The president of Germany (Bundespräsident) was the titular head of state of the Federal Republic of Germany. Germany is today often referred to as a "chancellor democracy", reflecting the role of the chancellor as the country's chief executive, and so consequently the president's tasks are mostly ceremonial, but for the signing of all new federal laws before they go into effect. In practice however, all presidents have had informal influence on politics and society but mostly in a non-partisan way.

The president is not elected directly by the voters but by a special Federal Convention (Bundesversammlung) which is assembled every five years for this task alone, the exception being if the federal president’s term of office ends prematurely. This body consists of the members of the Bundestag and an equal number of members selected by the sixteen federal state parliaments.

The election date was set for 23 May in Berlin, the anniversary of the adoption of the German constitution. Of the 1,206 members only 549 belonged to the parties that controlled the federal government - the Social Democrats (SPD) and the German Green Party. Also in their camp were the 31 members of the Party of Democratic Socialism (PDS). The opposition parties, the (Christian Democratic Union/Christian Social Union (CDU/CSU) and Free Democratic Party (FDP)), however, had a majority of 624 members because they commanded more seats in the federal states. One member belonged to a regional party; one was non-aligned.
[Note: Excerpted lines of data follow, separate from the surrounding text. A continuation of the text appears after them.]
(** ** Schemas the factories build *)

Inductive built : LuaValueSchema → Prop :=
| built_boolean d s : schema_boolean d = Ok s → built s
| built_integer lo hi d s : schema_integer lo hi d = Ok s → built s
| built_number lo hi d s : schema_number lo hi d = Ok s → built s
| built_string lo hi l d s : schema_string lo hi l d = Ok s → built s
| built_array i lo hi d s : built i → schema_array i lo hi d = Ok s → built s
| built_object l d s :
    Forall (λ f, built (field_schema f)) l → schema_object l d = Ok s → built s.

Section BuiltInd.
Context (P : LuaValueSchema → Prop).
Context (HB : ∀ d s, schema_boolean d = Ok s → P s)
  (HI : ∀ lo hi d s, schema_integer lo hi d = Ok s → P s)
  (HN : ∀ lo hi d s, schema_number lo hi d = Ok s → P s)
  (HS : ∀ lo hi l d s, schema_string lo hi l d = Ok s → P s)
  (HA : ∀ i lo hi d s, P i → schema_array i lo hi d = Ok s → P s)
  (HO : ∀ l d s, Forall (λ f, P (field_schema f)) l → schema_object l d = Ok s → P s).

Fixpoint built_ind' s (H : built s) : P s :=
  match H with
  | built_boolean d s H => HB d s H
  | built_integer lo hi d s H => HI lo hi d s H
  | built_number lo hi d s H => HN lo hi d s H
  | built_string lo hi l d s H => HS lo hi l d s H
  | built_array i lo hi d s Hi H => HA i lo hi d s (built_ind' i Hi) H
  | built_object l d s Hl H => HO l d s
      ((fix go l (Hl : Forall (λ f, built (field_schema f)) l) : Forall (λ f, P (field_schema f)) l :=
          match Hl with
          | List.Forall_nil _ => Forall_nil_2 _
          | @List.Forall_cons _ _ f l Hf Hl => Forall_cons_2 _ _ _ (built_ind' _ Hf) (go l Hl)
          end) l Hl) H
  end.
End BuiltInd.

(** *** The totals of an expanded tree *)

Definition entry_bytes (n : Node) : N := sum_of slen (default [] (enumeration n)).

Fixpoint tree_nodes (n : Node) : N :=
  1 + match item_ n with Some i => tree_nodes i | None => 0 end +
  sum_of (λ f, tree_nodes (field_schema f)) (fields n).
Fixpoint tree_depth (n : Node) : N :=
  N.max (match item_ n with Some i => tree_depth i + 1 | None => 0 end)
    (match kind n with
     | Object => N.max 1 (max_of (λ f, tree_depth (field_schema f) + 1) (fields n))
     | _ => 0
     end).
Fixpoint tree_enum (n : Node) : N :=
  entry_bytes n + match item_ n with Some i => tree_enum i | None => 0 end +
  sum_of (λ f, tree_enum (field_schema f)) (fields n).
Fixpoint tree_description (n : Node) : N :=
  slen (description n) + match item_ n with Some i => tree_description i | None => 0 end +
  sum_of (λ f, tree_description (field_schema f)) (fields n).

(** The payload of one node, as the contract counts it. *)
Definition own_bytes (n : Node) : N :=
  8 + slen (description n) +
  match kind n with
  | Boolean => 0
  | Integer => bound_bytes (integerMinimum n) + bound_bytes (integerMaximum n)
  | Number => bound_bytes (numberMinimum n) + bound_bytes (numberMaximum n)
  | String_ | Array => 16
  | Object => sum_of (λ f, 9 + slen (field_name f)) (fields n)
  end + sum_of (λ e, 8 + slen e) (default [] (enumeration n)).
Fixpoint tree_logical (n : Node) : N :=
  own_bytes n + match item_ n with Some i => tree_logical i | None => 0 end +
  sum_of (λ f, tree_logical (field_schema f)) (fields n).

Definition item_sum (f : Node → N) (n : Node) : N := match item_ n with Some i => f i | None => 0 end.
Definition field_sum (f : Node → N) (n : Node) : N := sum_of (λ x, f (field_schema x)) (fields n).

Lemma tree_nodes_eq n : tree_nodes n = 1 + item_sum tree_nodes n + field_sum tree_nodes n.
Proof. by destruct n. Qed.
Lemma tree_depth_eq n : tree_depth n =
  N.max (item_sum (λ i, tree_depth i + 1) n)
    (match kind n with
     | Object => N.max 1 (max_of (λ f, tree_depth (field_schema f) + 1) (fields n))
     | _ => 0
     end).
Proof. by destruct n. Qed.
Lemma tree_enum_eq n : tree_enum n = entry_bytes n + item_sum tree_enum n + field_sum tree_enum n.
Proof. by destruct n. Qed.
Lemma tree_description_eq n : tree_description n =
  slen (description n) + item_sum tree_description n + field_sum tree_description n.
Proof. by destruct n. Qed.
Lemma tree_logical_eq n : tree_logical n =
  own_bytes n + item_sum tree_logical n + field_sum tree_logical n.
Proof. by destruct n. Qed.

Definition tree_totals (n : Node) : Totals :=
  MkTotals (tree_nodes n) (tree_depth n) (tree_enum n) (tree_description n) (tree_logical n).

Lemma checked_schema_add_ok a b c : checked_schema_add a b = Ok c → c = a + b.
Proof. unfold checked_schema_add. intros H. by invert_res. Qed.
Lemma add_text_ok k a text c : add_text k a text = Ok c → c = a + (k + slen text).
Proof. unfold add_text. intros H. invert_res. by repeat match goal with H : checked_schema_add _ _ = Ok _ |- _ => apply checked_schema_add_ok in H end; subst. Qed.
Lemma rfold_sum_ok {A} (step : N → A → res N) (f : A → N) l a c :
  (∀ a x c, step a x = Ok c → c = a + f x) → rfold step l a = Ok c → c = a + sum_of f l.
Proof.
  intros Hs. revert a. induction l as [|x l IH]; intros a; cbn [rfold]; [intros [= ->]; cbn; lia|].
  rewrite sum_of_cons. intros (b & Hb%Hs & Hc%IH)%res_bind_ok. lia.
Qed.

Definition summed (s : Node) : Prop := node_totals s = tree_totals s.

Definition child_totals (t : Totals) (nodes depth enums descriptions logical : N) : Totals :=
  MkTotals (t_nodes t + nodes) (N.max (t_depth t) depth) (t_enum t + enums)
    (t_description t + descriptions) (t_logical t + logical).

Lemma add_child_totals_ok t c t' :
  summed c → add_child_totals t c = Ok t' →
  t' = child_totals t (tree_nodes c) (tree_depth c + 1) (tree_enum c) (tree_description c)
         (tree_logical c).
Proof.
  intros [= H1 H2 H3 H4 H5] H. unfold add_child_totals in H. invert_res.
  repeat match goal with H : checked_schema_add _ _ = Ok _ |- _ => apply checked_schema_add_ok in H end.
  subst. unfold child_totals. by rewrite H1, H2, H3, H4, H5.
Qed.

Lemma add_children_ok l t t' :
  Forall (λ f, summed (field_schema f)) l →
  rfold (λ t f, add_child_totals t (field_schema f)) l t = Ok t' →
  t' = child_totals t (sum_of (λ f, tree_nodes (field_schema f)) l)
         (max_of (λ f, tree_depth (field_schema f) + 1) l)
         (sum_of (λ f, tree_enum (field_schema f)) l)
         (sum_of (λ f, tree_description (field_schema f)) l)
         (sum_of (λ f, tree_logical (field_schema f)) l).
Proof.
  intros Hl. revert t. induction Hl as [|f l Hf Hl IH]; intros t; cbn [rfold].
  - intros [= <-]. destruct t. unfold child_totals. cbn. f_equal; lia.
  - intros (t1 & Ht%add_child_totals_ok & Hr%IH)%res_bind_ok; [|done]. subst.
    unfold child_totals. rewrite !sum_of_cons, max_of_cons.
    cbn [t_nodes t_depth t_enum t_description t_logical]. f_equal; lia.
Qed.

(** What [finish_node] is given: only arrays have items, only objects fields. *)
Record shaped (n : Node) : Prop := {
  sh_item : kind n ≠ Array → item_ n = None;
  sh_fields : kind n ≠ Object → fields n = [];
  sh_child : ∀ i, item_ n = Some i → summed i;
  sh_children : Forall (λ f, summed (field_schema f)) (fields n)
}.

Lemma own_logical_bytes_ok n b :
  slen (description n) <= LuaMaxDescriptionBytes → own_logical_bytes n = Ok b → b = own_bytes n.
Proof.
  intros Hd H. unfold own_logical_bytes in H. invert_res.
  apply checked_schema_add_ok in Ha. subst.
  assert (a0 = 8 + slen (description n) + match kind n with
    | Boolean => 0
    | Integer => bound_bytes (integerMinimum n) + bound_bytes (integerMaximum n)
    | Number => bound_bytes (numberMinimum n) + bound_bytes (numberMaximum n)
    | String_ | Array => 16
    | Object => sum_of (λ f, 9 + slen (field_name f)) (fields n)
    end) as ->.
  { assert (∀ A (b : option A), bound_bytes b <= 8) as Hb by (intros ? []; cbn; lia).
    assert (∀ k, k <= 16 → wrap 64 (8 + slen (description n) + k) = 8 + slen (description n) + k) as Hw.
    { intros k Hk. apply N.mod_small. unfold LuaMaxDescriptionBytes in Hd. lia. }
    pose proof (Hb _ (integerMinimum n)). pose proof (Hb _ (integerMaximum n)).
    pose proof (Hb _ (numberMinimum n)). pose proof (Hb _ (numberMaximum n)).
    destruct (kind n); try (injection Ha0 as <-; try rewrite Hw by lia; lia).
    eapply rfold_sum_ok in Ha0; [exact Ha0|]. intros. by apply add_text_ok. }
  unfold own_bytes. destruct (enumeration n) as [l|]; cbn [default]; [|injection H as <-; cbn; lia].
  eapply rfold_sum_ok in H; [exact H|]. intros. by apply add_text_ok.
Qed.

Lemma expanded_totals_ok n t :
  slen (description n) <= LuaMaxDescriptionBytes → shaped n →
  expanded_totals n = Ok t → t = tree_totals n.
Proof.
  intros Hd [Hi Hf Hc Hcs] H. unfold expanded_totals in H. invert_res.
  apply own_logical_bytes_ok in Ha; [|done]. subst a.
  assert (a0 = entry_bytes n) as ->.
  { unfold entry_bytes. destruct (enumeration n) as [l|]; cbn [default]; [|by injection Ha0].
    eapply rfold_sum_ok in Ha0; [by rewrite N.add_0_l in Ha0|]. intros. by apply checked_schema_add_ok. }
  unfold tree_totals.
  rewrite tree_nodes_eq, tree_depth_eq, tree_enum_eq, tree_description_eq, tree_logical_eq.
  unfold item_sum, field_sum.
  destruct (kind n) eqn:Hk; try (rewrite (Hi ltac:(done)), (Hf ltac:(done)); cbn [sum_of foldr];
    injection H as <-; f_equal; lia).
  - rewrite (Hf ltac:(done)). destruct (item_ n) as [c|]; [|done].
    apply add_child_totals_ok in H; [|by apply Hc]. subst t. unfold child_totals.
    cbn [sum_of foldr t_nodes t_depth t_enum t_description t_logical]. f_equal; lia.
  - rewrite (Hi ltac:(done)). apply add_children_ok in H; [|done]. subst t. unfold child_totals.
    cbn [t_nodes t_depth t_enum t_description t_logical]. f_equal; lia.
Qed.

(** *** What holds of a schema that was built *)

Lemma tree_totals_set t n : tree_totals (set_totals t n) = tree_totals n.
Proof. by destruct n. Qed.
Lemma trees_set t n :
  tree_nodes (set_totals t n) = tree_nodes n ∧ tree_depth (set_totals t n) = tree_depth n ∧
  tree_enum (set_totals t n) = tree_enum n ∧
  tree_description (set_totals t n) = tree_description n ∧
  tree_logical (set_totals t n) = tree_logical n.
Proof. by destruct n. Qed.

(** The most one node contributes to the payload beside its enumeration. *)
Definition node_bytes : N := 70936.

Record within_ceilings (s : LuaValueSchema) : Prop := {
  wc_summed : summed s;
  wc_nodes : tree_nodes s <= LuaSchemaMaxNodes;
  wc_depth : tree_depth s <= LuaSchemaMaxContainerNesting;
  wc_enum : tree_enum s <= LuaSchemaMaxEnumBytes;
  wc_description : tree_description s <= LuaMaxDescriptionBytes * tree_nodes s;
  wc_logical : tree_logical s <= node_bytes * tree_nodes s + tree_enum s
}.

Record ordered (s : LuaValueSchema) : Prop := {
  or_item : kind s = Array → is_Some (item_ s);
  or_fields : kind s ≠ Object → fields s = [];
  or_sorted : StronglySorted str_lt (map field_name (fields s));
  or_names : Forall (λ f, slen (field_name f) <= LuaMaxNameBytes) (fields s)
}.

(** What the factories check of a node before they finish it. *)
Record checked_node (n : Node) : Prop := {
  cn_shaped : shaped n;
  cn_ordered : ordered n;
  cn_few : len (fields n) <= LuaSchemaMaxFields;
  cn_entries : len (default [] (enumeration n)) <= LuaSchemaMaxEnumEntries;
  cn_item : ∀ i, item_ n = Some i → within_ceilings i;
  cn_children : Forall (λ f, within_ceilings (field_schema f)) (fields n)
}.

Lemma own_bytes_bound n :
  checked_node n → slen (description n) <= LuaMaxDescriptionBytes →
  own_bytes n <= node_bytes + entry_bytes n.
Proof.
  intros [_ [_ _ _ Hn] Hf He _ _] Hd. unfold own_bytes, entry_bytes, node_bytes.
  pose proof (sum_of_add (λ _ : string, 8) slen (default [] (enumeration n))) as Hs.
  rewrite sum_of_const in Hs.
  assert (sum_of (λ f, 9 + slen (field_name f)) (fields n) <= 265 * len (fields n)).
  { rewrite <-sum_of_const. apply sum_of_le. eapply Forall_impl; [exact Hn|].
    intros f. cbn. unfold LuaMaxNameBytes. lia. }
  assert (∀ A (b : option A), bound_bytes b <= 8) as Hb
    by (intros A b; destruct b; unfold bound_bytes; lia).
  pose proof (Hb _ (integerMinimum n)). pose proof (Hb _ (integerMaximum n)).
  pose proof (Hb _ (numberMinimum n)). pose proof (Hb _ (numberMaximum n)).
  unfold LuaMaxDescriptionBytes, LuaSchemaMaxFields, LuaSchemaMaxEnumEntries in *.
  destruct (kind n); lia.
Qed.

Lemma finish_node_ok n s :
  finish_node n = Ok s →
  slen (description n) <= LuaMaxDescriptionBytes ∧ ∃ t, expanded_totals n = Ok t ∧
  t_nodes t <= LuaSchemaMaxNodes ∧ t_depth t <= LuaSchemaMaxContainerNesting ∧
  t_enum t <= LuaSchemaMaxEnumBytes ∧ s = set_totals t n.
Proof.
  intros H. unfold finish_node, validate_description in H. invert_res.
  repeat match goal with H : (_ <? _) = false |- _ => apply N.ltb_ge in H end.
  split; [done|]. by eexists.
Qed.

Lemma finish_node_sound n s :
  checked_node n → finish_node n = Ok s → within_ceilings s ∧ ordered s.
Proof.
  intros Hn (Hd & t & Ht & H1 & H2 & H3 & ->)%finish_node_ok.
  pose proof (expanded_totals_ok n t Hd (cn_shaped _ Hn) Ht) as ->.
  destruct (trees_set (tree_totals n) n) as (Q1 & Q2 & Q3 & Q4 & Q5). cbn [t_nodes t_depth t_enum tree_totals] in *. split.
  - pose proof (cn_item _ Hn) as Hi. pose proof (cn_children _ Hn) as Hc. split; rewrite ?Q1, ?Q2, ?Q3, ?Q4, ?Q5; try done.
    + unfold summed. by rewrite tree_totals_set.
    + rewrite tree_description_eq, tree_nodes_eq. unfold item_sum, field_sum.
      rewrite !N.mul_add_distr_l, <-sum_of_mul.
      assert (sum_of (λ x, tree_description (field_schema x)) (fields n) <=
              sum_of (λ x, LuaMaxDescriptionBytes * tree_nodes (field_schema x)) (fields n)).
      { apply sum_of_le. eapply Forall_impl; [exact Hc|]. intros f []. done. }
      destruct (item_ n) as [i|]; [destruct (Hi i eq_refl)|]; lia.
    + rewrite tree_logical_eq, tree_nodes_eq, tree_enum_eq. unfold item_sum, field_sum.
      rewrite !N.mul_add_distr_l, <-sum_of_mul.
      pose proof (own_bytes_bound n Hn Hd).
      assert (sum_of (λ x, tree_logical (field_schema x)) (fields n) <=
              sum_of (λ x, node_bytes * tree_nodes (field_schema x) + tree_enum (field_schema x)) (fields n)) as Hl.
      { apply sum_of_le. eapply Forall_impl; [exact Hc|]. intros f []. done. }
      rewrite sum_of_add in Hl.
      destruct (item_ n) as [i|]; [destruct (Hi i eq_refl)|]; lia.
  - destruct (cn_ordered _ Hn). by split.
Qed.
Parties nominate candidates for the position, although the outcome of the election is very predictable because the members of the convention normally vote with strict party loyalty. As the majority of the opposition was not overwhelming (624 of 604 needed), "dissident" members could cause a surprise.

CDU/CSU and FDP nominated Horst Köhler, the head of the International Monetary Fund in Washington, D.C. Before that, he had been a senior official and was involved in negotiating both the German reunification treaty and the Maastricht Treaty on behalf of the German government. He is said to be rather modest but independently minded.

SPD and Greens had nominated Gesine Schwan, the head of the Viadrina European University in Frankfurt (Oder). She is a political scientist who also has been active for a long time in politics for the SPD - but has not always been in line with the party.

All eight preceding presidents had been men. Once in office, the president can be re-elected only once. The previous president Johannes Rau (SPD) cited personal reasons for his decision not to run for a second term and died in 2006.

Köhler won in the first voting round, receiving an immediate absolute majority of 604 (50.1%). Schwan won 589 votes, apparently attracting opposition voters.